RAP Logo
Blocks ReferenceMulti modal

Document Understander

Extract fields and structured information from documents (images) with optional OCR data using various AI algorithms.

Document Understander Block

The Document Understander block is designed for extracting fields from documents (images) with optional Optical Character Recognition (OCR) data. It uses various AI algorithms to understand document structure and extract specific information fields automatically.

Overview

The Document Understander combines document understanding, field extraction, and structured data processing to automatically identify and extract specific information from documents.
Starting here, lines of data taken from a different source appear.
(** * Gramps: the [Attribute] record and the citation display tab

    A shallow embedding of
    - [src/gen/lib/attribute.py] (class [Attribute]), and
    - [gramps/gui/editors/displaytabs/citationembedlist.py]
      (class [CitationEmbedList]),
    together with the properties their specification states about them. *)

From Equations Require Import Equations.
From stdpp Require Import gmap strings list.

Open Scope string_scope.
Open Scope list_scope.

(** ** Python values, exceptions and the object store *)

(** The serialized form of an object is built from plain Python data. *)
#[warnings="-register-all"] Inductive pyval : Type :=
| PyNone
| PyBool (b : bool)
| PyInt (n : Z)
| PyStr (s : string)
| PyTuple (items : list pyval)
| PyList (items : list pyval).

(** The exceptions the two modules raise or let through. *)
Inductive exn : Type :=
| TypeError
| ValueError (msg : string)
| AttributeError
| WindowActiveError
| OtherError (name : string).

(** Outcome of a call: it returns a value or raises. *)
Inductive outcome (A : Type) : Type :=
| Ret (a : A)
| Raise (e : exn).
Arguments Ret {A} a.
Arguments Raise {A} e.

Definition raises {A} (o : outcome A) : Prop :=
  match o with Raise _ => True | Ret _ => False end.

(** The characters of a string, each as a string of length one: what
    iterating over a Python [str] yields. *)
Fixpoint chars (s : string) : list pyval :=
  match s with
  | EmptyString => []
  | String c s' => PyStr (String c EmptyString) :: chars s'
  end.

(** Iteration: tuples, lists and strings are iterable, the other values
    are not. *)
Definition py_iter (v : pyval) : option (list pyval) :=
  match v with
  | PyTuple items | PyList items => Some items
  | PyStr s => Some (chars s)
  | PyNone | PyBool _ | PyInt _ => None
  end.

(** [(a, b, c, d, e) = data]: the right-hand side is iterated and must
    yield exactly five items; nothing is assigned otherwise.  A value that
    cannot be iterated gives a [TypeError], a wrong count a [ValueError]
    (the interpreter's message is shortened here). *)
Definition unpack5 (data : pyval)
  : outcome (pyval * pyval * pyval * pyval * pyval) :=
  match py_iter data with
  | None => Raise TypeError
  | Some [a; b; c; d; e] => Ret (a, b, c, d, e)
  | Some items =>
      if decide (length items < 5)%nat
      then Raise (ValueError "not enough values to unpack")
      else Raise (ValueError "too many values to unpack")
  end.
Lemma contact_success_bound_witness :
  exists t',
    @establish_runtime_contact_with sample_text sample_world sample_urls sample_encodings
      sample_decoder sample_envelopes "https://core.test" default_retry [] =
      (Some (Ok sample_response), t') /\
    exists h rest url text, t' = EvHttp url text (Ok h) :: rest /\ 200 <= status h < 300.
Proof.
  assert (Hrun : exists t', @establish_runtime_contact_with sample_text sample_world sample_urls
    sample_encodings sample_decoder sample_envelopes "https://core.test" default_retry [] =
    (Some (Ok sample_response), t')) by (eexists; vm_compute; reflexivity).
  destruct Hrun as [t' Hrun]. exists t'. split; [exact Hrun |].
  destruct (@contact_success_bound sample_text sample_world sample_urls sample_encodings
    sample_decoder sample_envelopes "https://core.test" default_retry [] sample_response t'
    ltac:(done) Hrun)
    as (url & endpoint & nonce & now & u & signed & sig & h & rest & _ & _ & _ & Ht & _ & _ & _ & _
        & _ & _ & _ & _ & Hs & _).
  exists h, rest. eauto.
Defined.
It can handle various document types and extract structured data for further processing.

Configuration Options

Algorithm Selection

Select an operation from the Choose Algorithm dropdown:

  • Field Extraction: Extract specific fields from documents
  • Structured Data Extraction: Extract structured information (tables, forms)
  • Entity Recognition: Identify and extract named entities
  • Layout Analysis: Analyze document layout and structure
  • Multi-modal Understanding: Advanced document understanding with visual and textual analysis

Input Configuration

Document Input

  • Property: msg.payload.document_path
  • Type: string
  • Description: Path to the document image file
  • Supported formats: .png, .jpg, .jpeg, .pdf, .tiff

Field Definitions

  • Property: msg.payload.fields
  • Type: array
  • Description: List of fields to extract from the document
  • Example:
    [
      {
        "name": "invoice_number",
        "type": "text",
        "description": "Invoice number"
      },
      {
        "name": "total_amount",
        "type": "currency",
        "description": "Total amount"
      }
    ]

OCR Data (Optional)

  • Property: msg.payload.ocr_data
  • Type: object
  • Description: Pre-extracted OCR text data
  • Format: JSON object with text and confidence scores

Processing Options

Extraction Confidence

  • Type: number
  • Range: 0.0 to 1.0
  • Default: 0.7
  • Description: Minimum confidence threshold for field extraction

Output Format

  • Type: string
  • Options: ["json", "structured", "key_value"]
  • Default: "json"
  • Description: Format of the extracted data

Include Metadata

  • Type: boolean
  • Default: true
  • Description: Include extraction metadata and confidence scores

Use Cases

Invoice Processing

Extract key fields from invoices:

Invoice image → Document Understander → Extracted fields → Database storage

Form Processing

Extract information from forms:

Form image → Document Understander → Form data → Validation and processing

Contract Analysis

Extract key terms and information:

Contract document → Document Understander → Contract terms → Legal review

Receipt Processing

Extract transaction details:

Receipt image → Document Understander → Transaction data → Expense tracking

Common Patterns

Basic Field Extraction

// Configuration
// Algorithm: Field Extraction
// Output Format: json

// Input message:
{
  "payload": {
    "document_path": "documents/invoice_001.pdf",
    "fields": [
      {
        "name": "invoice_number",
        "type": "text",
        "description": "Invoice number"
      },
      {
        "name": "total_amount",
        "type": "currency",
        "description": "Total amount"
      },
      {
        "name": "due_date",
        "type": "date",
        "description": "Payment due date"
      }
    ]
  }
}

// Example flow:
// inject → Document Understander → debug (extracted fields)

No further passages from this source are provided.